Study Participants The study uses a subsample of the larger Minding the Baby® randomized controlled trial sample. In the larger study, 139 mothers were initially randomized to conditions. In the present study, the authors drew their subsample from 132 mothers who, according to the authors, were participating in the study. The authors were interested in child behavior one to three years after the intervention, so they restricted their sample to mother–child dyads in which the study child was ages 3 to 5 years at the time of data collection (March 2010 to March 2011). At total of 71 mother-child dyads met this criteria (36 treatment, 35 control). The authors imposed three additional eligibility requirements: (1) the mother had primary custody or regular visitation with the child, (2) the dyad lived in the state and/or was able to meet in the state for data collection, and (3) the mother participated in the Minding the Baby® program or the comparison condition beyond the initial consent period. Nine mother-child dyads were dropped from the sample due to these criteria. Twelve additional mother-child dyads were unreachable for data collection, leaving an analysis sample size of 50 mother-child dyads (24 treatment, 26 control). Overall, the study sample of mothers was 70 percent Latina (of any race), 60 percent white, 32 percent black or African American, 2 percent Native Hawaiian/Pacific Islander, and 8 percent of another race/ethnicity.

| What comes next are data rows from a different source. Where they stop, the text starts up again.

(* ===== verification/ArmExec.v ===== *)
(** The interpreter loop: SWIs ([opSWI], arm_common.c), branches and the
    coprocessor instructions, the whole instruction switch, and [arm_exec]
    (arm.c) with its fetch, condition test and interrupt checks. *)

From S2P Require Export ArmTransfer.

Definition SWI_OS_Byte : Z := 0x6.
Definition SWI_OS_Word : Z := 0x7.
Definition SWI_OS_Mouse : Z := 0x1c.
Definition SWI_OS_CallASWI : Z := 0x6f.
Definition SWI_OS_CallASWIR12 : Z := 0x71.
Definition SWI_OS_Reset : Z := 0x6a.
Definition OS_RESET_POWEROFF_MAGIC : Z := 0x46464f26.
Definition SWI_Portable_ReadFeatures : Z := 0x42fc5.
Definition SWI_Portable_Idle : Z := 0x42fc6.
Definition RPCEMU_SWI_BREAKPOINT : Z := 0x00ffffff.
Definition ARCEM_SWI_CHUNK : Z := 0x56ac0.
Definition ARCEM_SWI_HOSTFS : Z := ARCEM_SWI_CHUNK + 1.
Definition ARCEM_SWI_NETWORK : Z := ARCEM_SWI_CHUNK + 4.
Definition ARCEM_SWI_HOSTCMD : Z := ARCEM_SWI_CHUNK + 5.
Definition ARCEM_SWI_CLIPBOARD : Z := ARCEM_SWI_CHUNK + 0x10.

Section exec.
Context {S P : Type} `{!MemSys S P} `{!HostSys S P}.
Local Abbreviation ARM := (M (Mach S P)).
Local Abbreviation cases := (list (list Z * ARM unit)).

(** * SWIs *)

Definition clear_v : ARM unit := p ← gets psr; wpsr (p .&~ VFLAG).

Definition swi_number (opcode : Z) (s : Mach S P) : Z :=
  let swinum := opcode .& 0xdffff in
  if swinum =? SWI_OS_CallASWI then rreg 10 s .& 0xdffff
  else if swinum =? SWI_OS_CallASWIR12 then rreg 12 s .& 0xdffff
  else swinum.

(** [arm.reg[0] .. arm.reg[5]], and the two results *)
Definition swi_args (s : Mach S P) : list Z := (λ r, rreg r s) <$> seqZ 0 6.
Definition put_results (op : list Z → ARM (Z * Z)) : ARM unit :=
  args ← gets swi_args;
  r ← op args;
  let '(r0, r1) := (r : Z * Z) in wreg 0 r0;; wreg 1 r1.

(** [swinum == SWI_OS_Word && arm.reg[0] == 21 && mem_read8(arm.reg[1]) == n]:
    the byte is only read when the tests before it pass *)
Definition osword_21_byte (swinum n : Z) : ARM bool :=
  r0 ← gets (rreg 0);
  if (swinum =? SWI_OS_Word) && (r0 =? 21) then
    r1 ← gets (rreg 1); b ← mem_read8 r1; mret (b =? n)
  else mret false.

(** the label [realswi] *)
Definition realswi (swinum : Z) : ARM unit :=
  mh ← gets (λ s, mousehack (sys s));
  (if (mh : bool) then
     b ← osword_21_byte swinum 0;
     when (b : bool) (r1 ← gets (rreg 1); mouse_hack_osword_21_0 r1)
   else mret tt);;
  r0 ← gets (rreg 0);
  mh ← gets (λ s, mousehack (sys s));
  when (mh && (swinum =? SWI_OS_Byte) && (r0 =? 106))
    (r1 ← gets (rreg 1); mouse_hack_osbyte_106 r1);;
  exception SUPERVISOR 0xc 4.

(** From the mousehack tests to the end. *)
Definition swi_dispatch (swinum : Z) : ARM unit :=
  b ← osword_21_byte swinum 1;
  if (b : bool) then r1 ← gets (rreg 1); mouse_hack_osword_21_1 r1 else
  mh ← gets (λ s, mousehack (sys s));
  r0 ← gets (rreg 0);
  if mh && (swinum =? SWI_OS_Word) && (r0 =? 21) then
    r1 ← gets (rreg 1);
    b4 ← mem_read8 r1;
    if b4 =? 4 then r1 ← gets (rreg 1); mouse_hack_osword_21_4 r1 else
    r1 ← gets (rreg 1);
    b3 ← mem_read8 r1;
    if b3 =? 3 then r1 ← gets (rreg 1); mouse_hack_osword_21_3 r1 else
    realswi swinum
  else if mh && (swinum =? SWI_OS_Mouse) then
    mouse_hack_osmouse;; clear_v
  else if swinum =? ARCEM_SWI_HOSTFS then
    hostfs;; hook (λ s, hostfs_activity_increment (sys s))
  else if swinum =? ARCEM_SWI_NETWORK then
    on ← gets (λ s, config_network (sys s));
    when (on : bool)
      (put_results network_swi;; hook (λ s, network_activity_increment (sys s)))
  else if swinum =? ARCEM_SWI_CLIPBOARD then
    on ← gets (λ s, config_clipboard_enabled (sys s));
    if (on : bool) then put_results clipboard_swi;; clear_v else realswi swinum
  else if swinum =? ARCEM_SWI_HOSTCMD then
    on ← gets (λ s, config_hostcmd_enabled (sys s));
    if (on : bool) then hostcmd;; clear_v else realswi swinum
  else realswi swinum.

Definition opSWI (opcode : Z) : ARM unit :=
  swinum ← gets (swi_number opcode);
  if opcode .& 0x00ffffff =? RPCEMU_SWI_BREAKPOINT then
    hook (λ s, debugger_break_swi (PC s) (sys s));; clear_v
  else
  trace ← gets (λ s, debugger_swi_trace_active (sys s));
  when (trace : bool) (hook (debugger_swi_hook swinum opcode));;
  done ← hook_ask (accel_swi swinum);
  if (done : bool) then clear_v else
  r0 ← gets (rreg 0);
  if (swinum =? SWI_OS_Reset) && (r0 =? OS_RESET_POWEROFF_MAGIC) then
    hook (λ s, rpcemu_request_poweroff (sys s));; clear_v
  else
  idle ← gets (λ s, config_cpu_idle (sys s));
  if idle && (swinum =? SWI_Portable_ReadFeatures) then
    wreg 1 (Z.shiftl 1 4);; clear_v
  else if idle && (swinum =? SWI_Portable_Idle) then
    hook (λ s, rpcemu_idle (sys s));; clear_v
  else swi_dispatch swinum.

(** * Branches *)

Definition branch_offset (opcode : Z) : Z := asr32 (shl32 opcode 8) 6.

Definition branch (opcode : Z) : ARM unit :=
  mask ← gets (λ s, r15_mask (arm s));
  r15 ← gets (rreg 15);
  wreg 15 ((u32 (r15 + branch_offset opcode + 4) .& mask) .| (r15 .&~ mask)).

Definition branch_link (opcode : Z) : ARM unit :=
  r15 ← gets (rreg 15);
  wreg 14 (sub32 r15 4);;
  branch opcode.

Definition labels (lo : Z) (n : Z) : list Z := seqZ lo n.

Definition cases_branch (opcode : Z) : cases := [
  (labels 0xa0 16, branch opcode);
  (labels 0xb0 16, branch_link opcode) ].

(** * Coprocessors *)

(** The effects a write to the MMU has on the core itself. *)
Definition cp15_write (opcode val : Z) : ARM unit :=
  md ← gets (λ s, mode (arm s));
  eff ← sys_zoom (ms_cp15_write opcode val md);
  match eff with
  | Cp15None => mret tt
  | Cp15Mode m => updatemode m
  | Cp15Refetch => modify (set_pccache 0xffffffff)
  end.
Definition cp15_read (opcode : Z) : ARM Z := sys_zoom (ms_cp15_read opcode).

Definition copro (opcode : Z) : ARM unit :=
  if (opcode .& 0xf00 =? 0x100) || (opcode .& 0xf00 =? 0x200) then fpaopcode opcode
  else arm_exception_undefined.

Definition mcr (opcode : Z) : ARM unit :=
  if opcode .& 0xf00 =? 0x100 then fpaopcode opcode else
  md ← gets (λ s, mode (arm s));
  if (opcode .& 0xf10 =? 0xf10) && ARM_MODE_PRIV md then
    v ← gets (rreg (RD opcode)); cp15_write opcode v
  else arm_exception_undefined.

Definition mrc (opcode : Z) : ARM unit :=
  if opcode .& 0xf00 =? 0x100 then fpaopcode opcode else
  md ← gets (λ s, mode (arm s));
  if (opcode .& 0xf10 =? 0xf10) && ARM_MODE_PRIV md then
    if RD opcode =? 15 then
      v ← cp15_read opcode;
      mask ← gets (λ s, r15_mask (arm s));
      r15 ← gets (rreg 15);
      wreg 15 ((r15 .& mask) .| (v .&~ mask))
    else v ← cp15_read opcode; wreg (RD opcode) v
  else arm_exception_undefined.

Definition cases_copro (opcode : Z) : cases := [
  (labels 0xc0 32, copro opcode);
  ([0xe0; 0xe2; 0xe4; 0xe6; 0xe8; 0xea; 0xec; 0xee], mcr opcode);
  ([0xe1; 0xe3; 0xe5; 0xe7; 0xe9; 0xeb; 0xed; 0xef], mrc opcode);
  (labels 0xf0 16, opSWI opcode) ].

(** * One instruction *)

(** [switch ((opcode >> 20) & 0xff)] *)
Definition all_cases (opcode : Z) : cases :=
  cases_reg_00 opcode ++ cases_reg_08 opcode ++ cases_reg_0c opcode ++
  cases_reg_10 opcode ++ cases_reg_18 opcode ++
  cases_imm_20 opcode ++ cases_imm_28 opcode ++ cases_imm_31 opcode ++
  cases_imm_38 opcode ++
  cases_user opcode ++ cases_word opcode ++ cases_byte opcode ++
  cases_stm opcode ++ cases_ldm opcode ++
  cases_branch opcode ++ cases_copro opcode.

Definition execute_switch (opcode : Z) : ARM unit :=
  switch ((opcode .>> 20) .& 0xff) (all_cases opcode)
    (undefined_or_unpredictable opcode).

(** The ARMv4 halfword transfers are decoded before the switch. *)
Definition execute (opcode : Z) : ARM unit :=
  v4 ← gets (λ s, arch_v4 (arm s));
  if nz v4 && (opcode .& 0xe0000f0 =? 0xb0) then
    if nz (opcode .& 0x100000) then arm_ldrh opcode else arm_strh opcode
  else if nz v4 && (opcode .& 0xe1000d0 =? 0x1000d0) then
    if opcode .& 0xf0 =? 0xd0 then arm_ldrsb opcode else arm_ldrsh opcode
  else execute_switch opcode.

(** [flaglookup[opcode >> 28][( *pcpsr) >> 28]] *)
Definition condition (opcode : Z) (s : Mach S P) : bool :=
  flaglookup (opcode .>> 28) (rreg (pcpsr s) s .>> 28).

(** * The loop *)

(** The tests after an instruction: aborts and interrupts. *)
Definition check_events : ARM unit :=
  ev ← gets (λ s, event (arm s));
  when (nz ev)
    (md ← gets (λ s, mode (arm s));
     when (negb (ARM_MODE_32 md))
       (r16 ← gets (rreg 16); wreg 16 (r16 .&~ 0xc0);;
        r16 ← gets (rreg 16); r15 ← gets (rreg 15);
        wreg 16 (r16 .| ((r15 .& 0xc000000) .>> 20)));;
     r16 ← gets (rreg 16);
     if nz (ev .& 0x40) then
       exception ABORT 0x14 0;;
       modify (upd_arm (λ a, set_event (event a .&~ 0x40) a))
     else if nz (ev .& 2) && negb (nz (r16 .& 0x40)) then exception FIQ 0x20 0
     else if nz (ev .& 1) && negb (nz (r16 .& 0x80)) then exception IRQ 0x1c 0
     else mret tt).

Definition advance : ARM unit :=
  r15 ← gets (rreg 15); wreg 15 (add32 r15 4).

(** The fetch: [None] is a prefetch abort. *)
Definition fetch : ARM (option Z) :=
  pc ← gets PC;
  pcc ← gets pccache;
  (if negb (pc .>> 12 =? pcc) then
     modify (set_pccache (pc .>> 12));;
     page ← mem_zoom (ms_getpccache pc);
     modify (set_pccache2 page)
   else mret tt);;
  page ← gets pccache2;
  match page with
  | None => mret None
  | Some p => gets (λ s, Some (ms_fetch p (pc .>> 2) (sys s)))
  end.

(** One turn of the loop; [true] is the debugger's [return linecyc]. *)
Definition step : ARM bool :=
  o ← fetch;
  match (o : option Z) with
  | None =>
      modify (set_pccache 0xffffffff);;
      exception ABORT 0x10 4;;
      advance;; mret false
  | Some opcode =>
      active ← gets (λ s, debugger_hook_active (sys s));
      stop ← (if (active : bool)
              then hook_ask (λ s, debugger_instruction_hook (PC s) opcode (sys s))
              else mret false);
      if (stop : bool) then mret true else
      go ← gets (condition opcode);
      when (go : bool) (execute opcode);;
      active ← gets (λ s, debugger_hook_active (sys s));
      when (active : bool) (hook (λ s, debugger_after_instruction (PC s) opcode (sys s)));;
      check_events;;
      advance;; mret false
  end.

(** The loop from [linecyc] with [n] turns left, and its result. *)
Fixpoint arm_exec_from (n : nat) (linecyc : Z) : ARM Z :=
  match n with
  | O => modify (λ s, set_inscount (u32 (inscount s + 200)) s);; mret 200
  | Datatypes.S n' =>
      stop ← step;
      if (stop : bool) then mret linecyc else arm_exec_from n' (linecyc + 1)
  end.
Definition arm_exec : ARM Z := arm_exec_from 200 0.
End exec.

Setting New Haven, Connecticut
Home Visiting Services Home visitor teams conducted home visits to enhance parental reflective functioning and the development of secure attachment of the infant. Home visitors conducted a prenatal assessment of the mothers’ reflective functioning capacity. The home visitors also addressed maternal physical and mental health as well as infant mental health clinical care. Home visiting began in pregnancy and occurred weekly until the child’s first birthday, and then biweekly until the child’s second birthday.
Comparison Condition Mothers in the control group received routine health care (prenatal visits, well-woman care, and well-baby care) as dictated by clinical guidelines. Families also received monthly information sheets about child rearing and health, and birthday and holiday cards.

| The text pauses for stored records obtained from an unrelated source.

(* ===== verification/ArmInv.v ===== *)
(** The invariant of the core, the laws it asks of its surroundings, and the
    lemmas that every operation of the ArmMode file keeps it. *)

From S2P Require Export ArmExec.

(** * The invariant *)

(** Every register of every bank holds a 32-bit value. *)
Record words (a : ARMState) : Prop := mkWords {
  w_reg : ∀ r, w32 (reg a !!! r);
  w_user : ∀ r, w32 (user_reg a !!! r);
  w_fiq : ∀ r, w32 (fiq_reg a !!! r);
  w_irq : ∀ r, w32 (irq_reg a !!! r);
  w_super : ∀ r, w32 (super_reg a !!! r);
  w_abort : ∀ r, w32 (abort_reg a !!! r);
  w_undef : ∀ r, w32 (undef_reg a !!! r);
  w_spsr : ∀ r, w32 (spsr a !!! r);
  w_diff : w32 (r15_diff a);
  w_event : w32 (event a)
}.

(** Where User mode's register [c] is found in a mode. *)
Definition usr_ref (md c : Z) : usrref :=
  if c =? 15 then InReg 15 else
  match md .& 15 with
  | 2 | 3 | 7 | 11 => if 13 <=? c then InUser c else InReg c
  | 1 => if 8 <=? c then InUser c else InReg c
  | _ => InReg c
  end.

Definition psr_index (md : Z) : Z := if ARM_MODE_32 md then 16 else 15.
Definition pc_mask (md : Z) : Z := if ARM_MODE_32 md then 0xfffffffc else 0x3fffffc.
Definition mode_mask (md : Z) : Z := if ARM_MODE_32 md then 0x1f else 3.
Definition priv_of (md : Z) : Z := if ARM_MODE_PRIV md then 1 else 0.

Section invariant.
Context {S P : Type} `{!MemSys S P}.

(** The mode-derived globals agree with [arm.mode], and memory is accessed
    with the privilege of the mode. *)
Record base_inv (m : Mach S P) : Prop := mkBase {
  bi_words : words (arm m);
  bi_mode : 0 ≤ mode (arm m) < 32;
  bi_mmask : mmask (arm m) = mode_mask (mode (arm m));
  bi_pcmask : r15_mask (arm m) = pc_mask (mode (arm m));
  bi_cpsr : cpsr m = psr_index (mode (arm m));
  bi_pcpsr : pcpsr m = psr_index (mode (arm m));
  bi_usr : ∀ c, 0 ≤ c < 16 → usrregs m !!! c = usr_ref (mode (arm m)) c;
  bi_priv : ms_memmode (sys m) = priv_of (mode (arm m))
}.

(** In a 32-bit mode the CPSR names the mode. *)
Definition psr_inv (m : Mach S P) : Prop :=
  ARM_MODE_32 (mode (arm m)) = true → rreg 16 m .& 0x1f = mode (arm m).

Definition core_inv (m : Mach S P) : Prop := base_inv m ∧ psr_inv m.
End invariant.

(** * What is asked of the memory system and of the host *)

(** A memory operation neither moves the privilege level nor leaves 32 bits. *)
Definition mem_ok {S P A} `{!MemSys S P, !Val A} (op : M (Z * S) A) : Prop :=
  ∀ e s a e' s', w32 e → op (e, s) = Some (a, (e', s')) →
    val a ∧ w32 e' ∧ ms_memmode s' = ms_memmode s.

#[local] Instance val_any_ptr P : Val P | 100 := λ _, True.

Class MemSysOk (S P : Type) `{!MemSys S P} : Prop := {
  ms_read32_ok a : w32 a → mem_ok (P:=P) (ms_read32 (P:=P) a);
  ms_read8_ok a : w32 a → mem_ok (P:=P) (ms_read8 (P:=P) a);
  ms_write32_ok a v : w32 a → w32 v → mem_ok (P:=P) (ms_write32 (P:=P) a v);
  ms_write8_ok a v : w32 a → 0 ≤ v < 256 → mem_ok (P:=P) (ms_write8 (P:=P) a v);
  ms_getpccache_ok a : w32 a → mem_ok (P:=P) (ms_getpccache (P:=P) a);
  ms_set_privilege_ok p s : ms_memmode (P:=P) (ms_set_privilege p s) = p;
  ms_cp15_read_ok op s v s' :
    ms_cp15_read (P:=P) op s = Some (v, s') → w32 v ∧ ms_memmode s' = ms_memmode s;
  ms_cp15_write_ok op v md s eff s' :
    w32 v → ms_cp15_write (P:=P) op v md s = Some (eff, s') →
    ms_memmode s' = ms_memmode s ∧
    match eff with Cp15Mode m => m = md .& 0xf | _ => True end
}.

Class HostSysOk (S P : Type) `{!MemSys S P, !HostSys S P} : Prop := {
  exception_hook_ok x y z s :
    ms_memmode (P:=P) (debugger_exception_hook x y z s) = ms_memmode s;
  instruction_hook_ok x y s :
    ms_memmode (P:=P) (snd (debugger_instruction_hook x y s)) = ms_memmode s;
  after_instruction_ok x y s :
    ms_memmode (P:=P) (debugger_after_instruction x y s) = ms_memmode s;
  bad_mode_ok x y s :
    ms_memmode (P:=P) (snd (debugger_bad_mode x y s)) = ms_memmode s;
  break_swi_ok x s : ms_memmode (P:=P) (debugger_break_swi x s) = ms_memmode s;
  swi_hook_ok x y (m : Mach S P) :
    ms_memmode (P:=P) (debugger_swi_hook x y m) = ms_memmode (sys m);
  accel_swi_ok x (m : Mach S P) :
    ms_memmode (P:=P) (snd (accel_swi x m)) = ms_memmode (sys m);
  poweroff_ok s : ms_memmode (P:=P) (rpcemu_request_poweroff s) = ms_memmode s;
  idle_ok s : ms_memmode (P:=P) (rpcemu_idle s) = ms_memmode s;
  hostfs_activity_ok s : ms_memmode (P:=P) (hostfs_activity_increment s) = ms_memmode s;
  network_activity_ok s : ms_memmode (P:=P) (network_activity_increment s) = ms_memmode s;
  fpaopcode_ok x : ok (core_inv (S:=S) (P:=P)) (fpaopcode x);
  osword_21_0_ok x : ok (core_inv (S:=S) (P:=P)) (mouse_hack_osword_21_0 x);
  osword_21_1_ok x : ok (core_inv (S:=S) (P:=P)) (mouse_hack_osword_21_1 x);
  osword_21_3_ok x : ok (core_inv (S:=S) (P:=P)) (mouse_hack_osword_21_3 x);
  osword_21_4_ok x : ok (core_inv (S:=S) (P:=P)) (mouse_hack_osword_21_4 x);
  osmouse_ok : ok (core_inv (S:=S) (P:=P)) mouse_hack_osmouse;
  osbyte_106_ok x : ok (core_inv (S:=S) (P:=P)) (mouse_hack_osbyte_106 x);
  hostfs_ok : ok (core_inv (S:=S) (P:=P)) hostfs;
  hostcmd_ok : ok (core_inv (S:=S) (P:=P)) hostcmd;
  network_swi_ok args : ok (core_inv (S:=S) (P:=P)) (network_swi args);
  clipboard_swi_ok args : ok (core_inv (S:=S) (P:=P)) (clipboard_swi args)
}.

(** * Bits of the status register *)

Lemma mode32_range md : 0 ≤ md < 32 → ARM_MODE_32 md = (16 <=? md).
Proof.
  intros H. apply (forall_below_32 (λ md, ARM_MODE_32 md = (16 <=? md))); [|done].
  repeat constructor.
Qed.

Lemma RD_range o : 0 ≤ RD o < 16.
Proof. unfold RD. change 0xf with (Z.ones 4). rewrite Z.land_ones by done. by apply Z.mod_pos_bound. Qed.
Lemma RN_range o : 0 ≤ RN o < 16.
Proof. unfold RN. change 0xf with (Z.ones 4). rewrite Z.land_ones by done. by apply Z.mod_pos_bound. Qed.
Lemma RM_range o : 0 ≤ RM o < 16.
Proof. unfold RM. change 0xf with (Z.ones 4). rewrite Z.land_ones by done. by apply Z.mod_pos_bound. Qed.
Lemma MULRD_range o : 0 ≤ MULRD o < 16.
Proof. apply RN_range. Qed.
Lemma MULRN_range o : 0 ≤ MULRN o < 16.
Proof. apply RD_range. Qed.

(** Words that only differ above the mode field. *)
Lemma low5_eq x y : (∀ i, 0 ≤ i < 5 → Z.testbit x i = Z.testbit y i) → x .& 0x1f = y .& 0x1f.
Proof.
  intros H. change 0x1f with (Z.ones 5). apply Z.bits_inj'. intros i Hi.
  rewrite !Z.land_spec. destruct (Z.lt_ge_cases i 5).
  - by rewrite H.
  - by rewrite Z.ones_spec_high, !andb_false_r by lia.
Qed.

Lemma forall_below_5 (P : Z → Prop) :
  P 0 → P 1 → P 2 → P 3 → P 4 → ∀ i, 0 ≤ i < 5 → P i.
Proof.
  intros ????? i Hi.
  assert (i = 0 ∨ i = 1 ∨ i = 2 ∨ i = 3 ∨ i = 4) as [->|[->|[->|[->| ->]]]] by lia; done.
Qed.

(** [x & 0x1f = y & 0x1f] by looking at the five bits. *)
Ltac low5 :=
  apply low5_eq; let i := fresh "i" in let Hi := fresh "Hi" in intros i Hi;
  autorewrite with bits; revert i Hi;
  apply forall_below_5; cbv beta; fold_consts; cbn [andb orb negb xorb]; btauto.

Lemma low5_small md : 0 ≤ md < 32 → md .& 0x1f = md.
Proof.
  intros H. change 0x1f with (Z.ones 5). rewrite Z.land_ones by done. by apply Z.mod_small.
Qed.

Create HintDb regs discriminated.
#[export] Hint Resolve RD_range RN_range RM_range MULRD_range MULRN_range : regs.
#[export] Hint Extern 1 (0 ≤ _ < _) => lia : regs.

(** * Words *)

Lemma w32_insert (g : gmap Z Z) i v r :
  (∀ r, w32 (g !!! r)) → w32 v → w32 (<[i := v]> g !!! r).
Proof. intros Hg Hv. rewrite arr_get_set. by case_decide. Qed.

Lemma w32_fill lo n f (g : gmap Z Z) r :
  (∀ r, w32 (f r)) → (∀ r, w32 (g !!! r)) → w32 (arr_fill lo n f g !!! r).
Proof. intros Hf Hg. rewrite arr_fill_lookup. by case_decide. Qed.
#[export] Hint Resolve w32_insert w32_fill : w32.
#[export] Hint Resolve w_reg w_user w_fiq w_irq w_super w_abort w_undef w_spsr w_diff
  w_event : w32.

Section words_lemmas.
Implicit Types a : ARMState.

Lemma words_put_reg r v a : words a → w32 v → words (put_reg r v a).
Proof. intros [] Hv. split; cbn; auto. intros r'. by apply w32_insert. Qed.

Lemma words_set_spsr i v a : words a → w32 v → words (set_spsr (<[i := v]> (spsr a)) a).
Proof. intros [] Hv. split; cbn; auto. intros r'. by apply w32_insert. Qed.

Lemma words_set_user r v a : words a → w32 v → words (set_user_reg (<[r := v]> (user_reg a)) a).
Proof. intros [] Hv. split; cbn; auto. intros r'. by apply w32_insert. Qed.

Lemma words_set_event e a : words a → w32 e → words (set_event e a).
Proof. intros [] He. by split. Qed.

Lemma words_zero : words arm_zero.
Proof. split; cbn; intros; rewrite ?lookup_total_empty; unfold w32; cbn; lia. Qed.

Staff Characteristics and Training Home visiting teams consisted of a pediatric nurse practitioner and a clinical social worker.
Funding Source National Institutes of Health, Evelyn Anderson Scholarship, Dr. Lorraine G. Spranzo Memorial Scholarship, Sigma Theta Tau-Delta Mu Grant, Nurse Practitioner Health Care Foundation/Community Innovations Award, and Jonas Nurse Leaders Scholar Program
Author Affiliation Dr. Lois Sadler, second author on this publication, is a developer of this program model.

Study Registration

Clinicaltrials.gov Identifier: NCT01458145

Study registration was assessed by HomVEE beginning with the 2014 review.